SDSC Enables Large-Scale Data Sharing Using Globus
April 14 — The San Diego Supercomputer Center (SDSC) at the University of California, San Diego, has implemented a new feature of the Globus software that will allow researchers using the Center’s computational and storage resources to easily and securely access and share large data sets with colleagues.
In the era of “Big Data”-based science, accessing and sharing of data plays a key role for scientific collaboration and research. Among SDSC users there is a need to share datasets, which can be large, with collaborators who may not have accounts on SDSC resources. The new Globus feature addresses this need.
Described as a “dropbox for science”, Globus is already widely used by resource providers and users who need a secure and reliable way to transfer files. SDSC is the first supercomputer center in the National Science Foundation’s XSEDE (eXtreme Science and Engineering Discovery Environment) program to offer the new and unique Globus sharing service.
While SDSC has been offering file transfer capability via Globus to users for several years, the Center is now providing a number of Globus Plus accounts via a Globus Provider plan to selected users free of charge so that they can allow their collaborators, including those who don’t have an account on SDSC clusters, to access (read and write to their shared file space) data on SDSC resources.
SDSC staff will issue these accounts based on researchers’ needs for sharing data with their collaborators, such as if they are part of a larger collaboration where data sharing becomes crucial. Separately, researchers will be able to purchase a Globus Plus account from Globus directly, with subscriptions currently priced at $7/month or $70/year.
“Integrating the Globus sharing capability into SDSC’s widely used data-intensive computing and storage systems that include Gordon, Trestles, and Data Oasis is important because it allows researchers and resource providers to hand off the challenges of data sharing and movement to a hosted service that manages the entire process, while also monitoring performance and providing status reports,” said Amit Majumdar, director of SDSC’s Data Enabled Scientific Computing division.

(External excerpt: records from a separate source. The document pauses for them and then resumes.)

(** One pass over the edges of a parent: the edges that were not seen
    before are yielded, once each, and the children that were not seen
    before join the queue. *)
Lemma bfs_children_spec (children_edges : list (N * N * nat)) :
  forall (visited_nodes : list N) (visited_edges : list (N * N * nat))
         (queue : list N) (yielded : list (N * N * nat)),
  exists vn ve qn yn,
    bfs_children children_edges visited_nodes visited_edges queue yielded
      = (vn, ve, queue ++ qn, yielded ++ yn) /\
    (forall e, In e yn <-> In e children_edges /\ ~ In e visited_edges) /\
    (forall e, In e ve <-> In e visited_edges \/ In e children_edges) /\
    (forall e, In e children_edges -> In (snd (fst e)) visited_nodes \/ In (snd (fst e)) qn) /\
    (List.length qn <= List.length children_edges)%nat /\
    NoDup yn.
Proof.
  induction children_edges as [|edge rest IH]; intros vn0 ve0 q0 y0.
  - exists vn0, ve0, [], []. simpl. rewrite !app_nil_r.
    split; [reflexivity|]. split; [intro e; tauto|]. split; [intro e; tauto|].
    split; [intros e []|]. split; [lia|constructor].
  - cbn [bfs_children].
    set (child := snd (fst edge)).
    destruct (mem child vn0) eqn:Ec; destruct (mem edge ve0) eqn:Ee.
    + destruct (IH vn0 ve0 q0 y0) as (vn & ve & qn & yn & Hr & Hy & Hv & Hq & Hl & Hnd).
      exists vn, ve, qn, yn. split; [exact Hr|].
      apply mem_In in Ec, Ee.
      split; [|split; [|split; [|split]]].
      * intro e. rewrite Hy. simpl. split; [tauto|].
        intros [[<-|He] Hn]; [contradiction|tauto].
      * intro e. rewrite Hv. simpl. split; [tauto|].
        intros [He|[<-|He]]; tauto.
      * intros e [<-|He]; [now left|now apply Hq].
      * simpl. lia.
      * exact Hnd.
    + destruct (IH vn0 (edge :: ve0) q0 (y0 ++ [edge]))
        as (vn & ve & qn & yn & Hr & Hy & Hv & Hq & Hl & Hnd).
      exists vn, ve, qn, (edge :: yn). rewrite Hr, <- app_assoc.
      split; [reflexivity|]. apply mem_In in Ec. apply mem_notin in Ee.
      split; [|split; [|split; [|split]]].
      * intro e. simpl. rewrite Hy. simpl. split.
        -- intros [<-|[He Hn]]; [tauto|]. tauto.
        -- intros [[<-|He] Hn]; [now left|].
           destruct (eqb_spec edge e) as [->|Hne]; [now left|right]. tauto.
      * intro e. rewrite Hv. simpl. tauto.
      * intros e [<-|He]; [now left|now apply Hq].
      * simpl. lia.
      * constructor; [|exact Hnd]. rewrite Hy. simpl. tauto.
    + destruct (IH (child :: vn0) ve0 (q0 ++ [child]) y0)
        as (vn & ve & qn & yn & Hr & Hy & Hv & Hq & Hl & Hnd).
      exists vn, ve, (child :: qn), yn. rewrite Hr, <- app_assoc.
      split; [reflexivity|]. apply mem_In in Ee.
      split; [|split; [|split; [|split]]].
      * intro e. rewrite Hy. simpl. split; [tauto|].
        intros [[<-|He] Hn]; [contradiction|tauto].
      * intro e. rewrite Hv. simpl. split; [tauto|].
        intros [He|[<-|He]]; tauto.
      * intros e [<-|He]; [right; now left|].
        destruct (Hq e He) as [[E|Hin]|Hin]; [right; left; exact E|now left|right; now right].
      * simpl. lia.
      * exact Hnd.
    + destruct (IH (child :: vn0) (edge :: ve0) (q0 ++ [child]) (y0 ++ [edge]))
        as (vn & ve & qn & yn & Hr & Hy & Hv & Hq & Hl & Hnd).
      exists vn, ve, (child :: qn), (edge :: yn). rewrite Hr, <- !app_assoc.
      split; [reflexivity|]. apply mem_notin in Ee.
      split; [|split; [|split; [|split]]].
      * intro e. simpl. rewrite Hy. simpl. split.
        -- intros [<-|[He Hn]]; [tauto|]. tauto.
        -- intros [[<-|He] Hn]; [now left|].
           destruct (eqb_spec edge e) as [->|Hne]; [now left|right]. tauto.
      * intro e. rewrite Hv. simpl. tauto.
      * intros e [<-|He]; [right; now left|].
        destruct (Hq e He) as [[E|Hin]|Hin]; [right; left; exact E|now left|right; now right].
      * simpl. lia.
      * constructor; [|exact Hnd]. rewrite Hy. simpl. tauto.
Qed.

(** A node that waits in the queue gets its turn when the passes left
    are more than the nodes ahead of it; its edges are then yielded,
    unless they were seen before. *)
Lemma bfs_loop_covers (G : MultiDiGraph N W) (w : N) (e : N * N * nat) :
  In e (out_edges G w) ->
  forall (pre post : list N) (fuel : nat) (visited_nodes : list N)
         (visited_edges : list (N * N * nat)),
    (List.length pre < fuel)%nat ->
    In e visited_edges \/
    In e (bfs_loop fuel G (pre ++ w :: post) visited_nodes visited_edges).
Proof.
  intro He. induction pre as [|p pre IH]; intros post fuel vn ve Hf;
    (destruct fuel as [|f]; [simpl in Hf; lia|]); cbn [bfs_loop app].
  - destruct (bfs_children_spec (out_edges G w) vn ve post [])
      as (vn' & ve' & qn & yn & Hr & Hy & _).
    rewrite Hr. cbn [app].
    destruct (in_dec (fun a b : N * N * nat =>
                        match eqb_spec a b with
                        | ReflectT _ E => left E
                        | ReflectF _ n => right n end) e ve) as [Hin|Hnin];
      [now left|right].
    apply in_or_app. left. apply Hy. now split.
  - destruct (bfs_children_spec (out_edges G p) vn ve (pre ++ w :: post) [])
      as (vn' & ve' & qn & yn & Hr & Hy & Hv & _).
    rewrite Hr. cbn [app]. rewrite <- app_assoc. cbn [app].
    destruct (IH (post ++ qn) f vn' ve') as [Hin|Hin]; [simpl in Hf; lia| |].
    + apply Hv in Hin as [Hin|Hin]; [now left|].
      destruct (in_dec (fun a b : N * N * nat =>
                          match eqb_spec a b with
                          | ReflectT _ E => left E
                          | ReflectF _ n => right n end) e ve) as [Hi|Hnin];
        [now left|right].
      apply in_or_app. left. apply Hy. now split.
    + right. apply in_or_app. now right.
Qed.

(** The edge list of a traversal starts with the edges out of its
    source, each once; the edge back from a neighbour under the same
    key comes later in the list. *)
Lemma edge_bfs_centre (G : MultiDiGraph N W) (v : N) :
  In v (nodes G) ->
  exists Y R,
    edge_bfs G v = Y ++ R /\ NoDup Y /\
    (forall e, In e Y <-> In e (out_edges G v)) /\
    (forall w c, In (v, w, c) (out_edges G v) -> w <> v ->
                 In (w, v, c) (out_edges G w) -> In (w, v, c) R).
Proof.
  intro Hv. unfold edge_bfs.
  assert (Hm : dict_mem G v = true) by now apply dict_mem_In.
  rewrite Hm. cbn [bfs_loop].
  destruct (bfs_children_spec (out_edges G v) [v] [] [] [])
    as (vn & ve & qn & yn & Hr & Hy & Hve & Hq & Hl & Hnd).
  rewrite Hr. cbn [app]. exists yn, (bfs_loop (S (List.length (edges G))) G qn vn ve).
  split; [reflexivity|]. split; [exact Hnd|]. split.
  - intro e. rewrite Hy. simpl. tauto.
  - intros w c Hvw Hne Hwv.
    destruct (Hq (v, w, c) Hvw) as [[E|[]]|Hin]; [simpl in E; congruence|].
    cbn [fst snd] in Hin. apply in_split in Hin as (pre & post & ->).
    destruct (bfs_loop_covers G w (w, v, c) Hwv pre post
                (S (List.length (edges G))) vn ve) as [Hin|Hin]; [|exfalso|exact Hin].
    + rewrite length_app in Hl. simpl in Hl.
      pose proof (length_out_edges G v). lia.
    + apply Hve in Hin as [[]|Hin].
      apply out_edges_source in Hin. simpl in Hin. congruence.
Qed.

End BfsFacts.

(** ** A chop of the block that every other block is aligned with *)

Lemma choppedIndex_Ok (m : bitarray) (k : Z) :
  0 < k <= sys_maxsize + 1 -> exists boundary, choppedIndex m k = Ok boundary.
Proof.
  intro Hk. destruct (Z.lt_ge_cases (count_ones m) k) as [Hb|Hin].
  - rewrite (choppedIndex_beyond m k Hb).
    destruct (k <=? sys_maxsize + 1) eqn:E; [eauto|]. apply Z.leb_gt in E. lia.
  - unfold choppedIndex. destruct (k =? 0) eqn:E0; [apply Z.eqb_eq in E0; lia|].
    rewrite nth_item_found by lia. eauto.
Qed.

Lemma ptm_split_Ok (st : ptm_state) (v w fv1 fv2 : BlockVertex) (k : Z)
  (a b : bitarray) :
  dict_get (seg_distance_dic st) v = Some k ->
  dict_get (first_node_dic st) v = Some fv1 ->
  dict_get (second_node_dic st) v = Some fv2 ->
  0 < k <= sys_maxsize + 1 ->
  exists st' d f1 f2,
    ptm_split st v w a b = Ok st' /\
    edgeList st' = edgeList st /\
    nodeSet st' = discard w (nodeSet st) /\
    seg_distance_dic st' = dict_set (seg_distance_dic st) w d /\
    first_node_dic st' = dict_set (first_node_dic st) w f1 /\
    second_node_dic st' = dict_set (second_node_dic st) w f2.
Proof.
  intros Hd Hf Hs Hk. unfold ptm_split.
  destruct w as [[destNode [destStart destEnd]] dd].
  unfold seg_distance, dict_item. rewrite Hd, Hf, Hs. cbn [bind].
  destruct (bv_dir v).
  - destruct (choppedIndex_Ok a k Hk) as [bd ->]. cbn [bind].
    destruct dd; cbn [bind]; eexists _, _, _, _; repeat split.
  - destruct (choppedIndex_Ok (rev a) k Hk) as [bd ->]. cbn [bind].
    destruct dd; cbn [bind]; eexists _, _, _, _; repeat split.
Qed.

Section Centre.
Variable M : Module.
Variable v : BlockVertex.
Variable k : Z.
Hypothesis M_wf : wf_graph M.
Hypothesis k_range : 0 < k <= sys_maxsize + 1.
Hypothesis edges_back :
  forall w c, In (v, w, c) (out_edges M v) -> w <> v /\ In (w, v, c) (out_edges M w).

Lemma ptm_body_centre (rem : list (BlockVertex * BlockVertex * nat))
  (st : ptm_state) (w : BlockVertex) (c : nat) :
  centre_inv M v k ((v, w, c) :: rem) st ->
  exists o,
    ptm_body M st (v, w, c) = Ok o /\
    match o with
    | Returns _ => True
    | Continues st' => centre_inv M v k rem st'
    end.
Proof.
  intros ((R & HeL & Hback) & Hnd & Hout & Hd & (fv1 & Hf) & (fv2 & Hs) & Hne & Hns).
  apply NoDup_cons_iff in Hnd as [Hfresh Hnd].
  assert (Hvw : In (v, w, c) (out_edges M v)) by (apply Hout; now left).
  destruct (edges_back w c Hvw) as [Hwv Hrev].
  destruct (out_edges_weight M v w c M_wf Hvw) as [a Ha].
  destruct (out_edges_weight M w v c M_wf Hrev) as [b Hb].
  assert (HinR : In (w, v, c) R) by (apply Hback; now left).
  destruct (list_remove_In (w, v, c) R HinR) as (R' & HR' & Hkeep).
  assert (Hnotrem : ~ In (w, v, c) rem).
  { intro Hin. assert (Hin' : In (w, v, c) (out_edges M v)) by (apply Hout; now right).
    apply out_edges_source in Hin'. simpl in Hin'. contradiction. }
  unfold ptm_body. rewrite Ha, Hb. cbn [bind].
  rewrite HeL. cbn [app]. rewrite list_remove_head. cbn [bind].
  rewrite (list_remove_app_notin (w, v, c) rem R R' Hnotrem HR'). cbn [bind].
  set (st1 := with_edgeList st (rem ++ R')).
  assert (Hlist : exists R0, edgeList st1 = rem ++ R0 /\
                    forall w0 c0, In (v, w0, c0) rem -> In (w0, v, c0) R0).
  { exists R'. split; [reflexivity|]. intros w0 c0 Hin. apply Hkeep.
    - intro E. injection E as -> ->. contradiction.
    - apply Hback. now right. }
  assert (Hrem : forall e, In e rem -> In e (out_edges M v))
    by (intros e He; apply Hout; now right).
  destruct (negb (mem v (nodeSet st1)) && negb (mem w (nodeSet st1))) eqn:Eb.
  - exists (Continues st1). split; [reflexivity|].
    apply andb_true_iff in Eb as [_ Ew]. apply negb_true_iff, mem_notin in Ew.
    split; [exact Hlist|]. split; [exact Hnd|]. split; [exact Hrem|].
    split; [exact Hd|]. split; [now exists fv1|]. split; [now exists fv2|].
    split; [exact Hne|].
    intros w0 Hw0. destruct (Hns w0 Hw0) as [c0 [E|Hin]]; [|now exists c0].
    injection E as -> ->. contradiction.
  - replace (seg_distance (seg_distance_dic st1) v) with k
      by (unfold seg_distance; cbn; now rewrite Hd).
    assert (Ek : negb (k =? -1) = true)
      by (apply negb_true_iff, Z.eqb_neq; lia).
    rewrite Ek.
    destruct (ptm_split_Ok st1 v w fv1 fv2 k a b Hd Hf Hs k_range)
      as (st2 & d & f1 & f2 & Hsplit & HeL2 & Hns2 & Hd2 & Hf2 & Hs2).
    rewrite Hsplit. cbn [bind].
    destruct (nodeSet st2) as [|x t] eqn:En.
    + eexists. split; [reflexivity|exact I].
    + exists (Continues st2). split; [reflexivity|].
      split; [rewrite HeL2; exact Hlist|]. split; [exact Hnd|]. split; [exact Hrem|].
      split; [rewrite Hd2, dict_get_set_other; [exact Hd|exact Hwv]|].
      split; [exists fv1; rewrite Hf2, dict_get_set_other; [exact Hf|exact Hwv]|].
      split; [exists fv2; rewrite Hs2, dict_get_set_other; [exact Hs|exact Hwv]|].
      split; [rewrite En; discriminate|].
      intros w0 Hw0. rewrite En in Hw0. try rewrite En in Hns2.
      rewrite Hns2 in Hw0.
      apply filter_In in Hw0 as [Hw0 Hne0].
      apply negb_true_iff, eqb_neq in Hne0.
      destruct (Hns w0 Hw0) as [c0 [E|Hin]]; [|now exists c0].
      injection E as -> ->. contradiction.
Qed.

Lemma ptm_loop_centre (fuel : nat) :
  forall (rem : list (BlockVertex * BlockVertex * nat)) (st : ptm_state),
    centre_inv M v k rem st ->
    (List.length rem <= fuel)%nat ->
    exists parts, ptm_loop fuel M st = Ok parts.
Proof.
  induction fuel as [|f IH]; intros rem st Hinv Hlen.
  - destruct rem as [|e rem]; [|simpl in Hlen; lia]. exfalso.
    destruct Hinv as (_ & _ & _ & _ & _ & _ & Hne & Hns).
    destruct (nodeSet st) as [|x t]; [congruence|].
    destruct (Hns x (or_introl eq_refl)) as [c []].
  - destruct rem as [|e rem].
    + exfalso. destruct Hinv as (_ & _ & _ & _ & _ & _ & Hne & Hns).
      destruct (nodeSet st) as [|x t]; [congruence|].
      destruct (Hns x (or_introl eq_refl)) as [c []].
    + assert (He : exists w c, e = (v, w, c)).
      { destruct Hinv as (_ & _ & Hout & _).
        pose proof (out_edges_source M v e (Hout e (or_introl eq_refl))) as Hsrc.
        destruct e as [[u w] c]. simpl in Hsrc. subst u. now exists w, c. }
      destruct He as (w & c & ->).
      destruct (ptm_body_centre rem st w c Hinv) as (o & Hbody & Ho).
      assert (HeL : exists R, edgeList st = (v, w, c) :: R).
      { destruct Hinv as ((R & HeL & _) & _). exists (rem ++ R). exact HeL. }
      destruct HeL as [R HeL]. cbn [ptm_loop]. rewrite HeL, Hbody. cbn [bind].
      destruct o as [parts|st']; [now exists parts|].
      apply (IH rem st' Ho). simpl in Hlen. lia.
Qed.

“Big data has become an integral part of the research landscape, and with that comes the challenge of extracting meaningful value from those massive data sets,” said SDSC Director Michael Norman. “That process is often done through multi-site collaborations. With SDSC at the forefront of big data management and expertise, enabling Globus sharing on our high-performance compute and storage systems lets scientists focus on their research, and not be distracted by challenges associated with sharing data or having to seek time-consuming IT help. I view Globus data sharing as a way to reach a broader audience of researchers beyond those who do the simulations.”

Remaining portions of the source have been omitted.